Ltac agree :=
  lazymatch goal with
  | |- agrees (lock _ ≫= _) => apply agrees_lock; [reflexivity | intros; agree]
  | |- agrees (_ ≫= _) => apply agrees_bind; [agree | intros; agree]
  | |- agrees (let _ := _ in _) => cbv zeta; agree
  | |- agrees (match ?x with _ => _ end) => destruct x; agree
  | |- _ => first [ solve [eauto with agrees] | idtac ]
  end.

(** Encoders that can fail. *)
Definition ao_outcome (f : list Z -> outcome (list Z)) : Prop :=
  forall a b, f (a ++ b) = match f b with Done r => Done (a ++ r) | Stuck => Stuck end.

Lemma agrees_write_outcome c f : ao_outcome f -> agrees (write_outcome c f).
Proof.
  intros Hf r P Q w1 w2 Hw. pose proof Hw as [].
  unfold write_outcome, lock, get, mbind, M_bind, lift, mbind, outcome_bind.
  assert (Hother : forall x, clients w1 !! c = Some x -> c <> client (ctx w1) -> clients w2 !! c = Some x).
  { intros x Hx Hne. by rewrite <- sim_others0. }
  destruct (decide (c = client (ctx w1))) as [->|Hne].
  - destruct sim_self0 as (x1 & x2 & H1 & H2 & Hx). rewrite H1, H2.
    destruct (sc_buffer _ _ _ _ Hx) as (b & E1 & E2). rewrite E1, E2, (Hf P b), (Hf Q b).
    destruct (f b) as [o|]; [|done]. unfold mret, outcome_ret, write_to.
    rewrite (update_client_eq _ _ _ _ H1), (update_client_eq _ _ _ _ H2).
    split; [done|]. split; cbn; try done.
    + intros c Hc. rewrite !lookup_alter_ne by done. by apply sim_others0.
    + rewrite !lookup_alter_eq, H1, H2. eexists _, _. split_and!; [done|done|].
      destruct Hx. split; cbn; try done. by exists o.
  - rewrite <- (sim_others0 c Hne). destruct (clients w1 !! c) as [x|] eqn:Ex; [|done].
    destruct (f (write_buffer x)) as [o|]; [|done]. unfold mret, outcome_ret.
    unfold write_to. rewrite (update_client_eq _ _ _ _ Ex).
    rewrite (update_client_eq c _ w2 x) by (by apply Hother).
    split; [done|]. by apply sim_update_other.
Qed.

☆ ☆ ☆

**Work required:** Retype exactly the lines from the start of the entries through the one with "- rewrite <- (sim_others0"; include both ends.

**Your solution:**
Ltac agree :=
  lazymatch goal with
  | |- agrees (lock _ ≫= _) => apply agrees_lock; [reflexivity | intros; agree]
  | |- agrees (_ ≫= _) => apply agrees_bind; [agree | intros; agree]
  | |- agrees (let _ := _ in _) => cbv zeta; agree
  | |- agrees (match ?x with _ => _ end) => destruct x; agree
  | |- _ => first [ solve [eauto with agrees] | idtac ]
  end.

(** Encoders that can fail. *)
Definition ao_outcome (f : list Z -> outcome (list Z)) : Prop :=
  forall a b, f (a ++ b) = match f b with Done r => Done (a ++ r) | Stuck => Stuck end.

Lemma agrees_write_outcome c f : ao_outcome f -> agrees (write_outcome c f).
Proof.
  intros Hf r P Q w1 w2 Hw. pose proof Hw as [].
  unfold write_outcome, lock, get, mbind, M_bind, lift, mbind, outcome_bind.
  assert (Hother : forall x, clients w1 !! c = Some x -> c <> client (ctx w1) -> clients w2 !! c = Some x).
  { intros x Hx Hne. by rewrite <- sim_others0. }
  destruct (decide (c = client (ctx w1))) as [->|Hne].
  - destruct sim_self0 as (x1 & x2 & H1 & H2 & Hx). rewrite H1, H2.
    destruct (sc_buffer _ _ _ _ Hx) as (b & E1 & E2). rewrite E1, E2, (Hf P b), (Hf Q b).
    destruct (f b) as [o|]; [|done]. unfold mret, outcome_ret, write_to.
    rewrite (update_client_eq _ _ _ _ H1), (update_client_eq _ _ _ _ H2).
    split; [done|]. split; cbn; try done.
    + intros c Hc. rewrite !lookup_alter_ne by done. by apply sim_others0.
    + rewrite !lookup_alter_eq, H1, H2. eexists _, _. split_and!; [done|done|].
      destruct Hx. split; cbn; try done. by exists o.
  - rewrite <- (sim_others0 c Hne). destruct (clients w1 !! c) as [x|] eqn:Ex; [|done].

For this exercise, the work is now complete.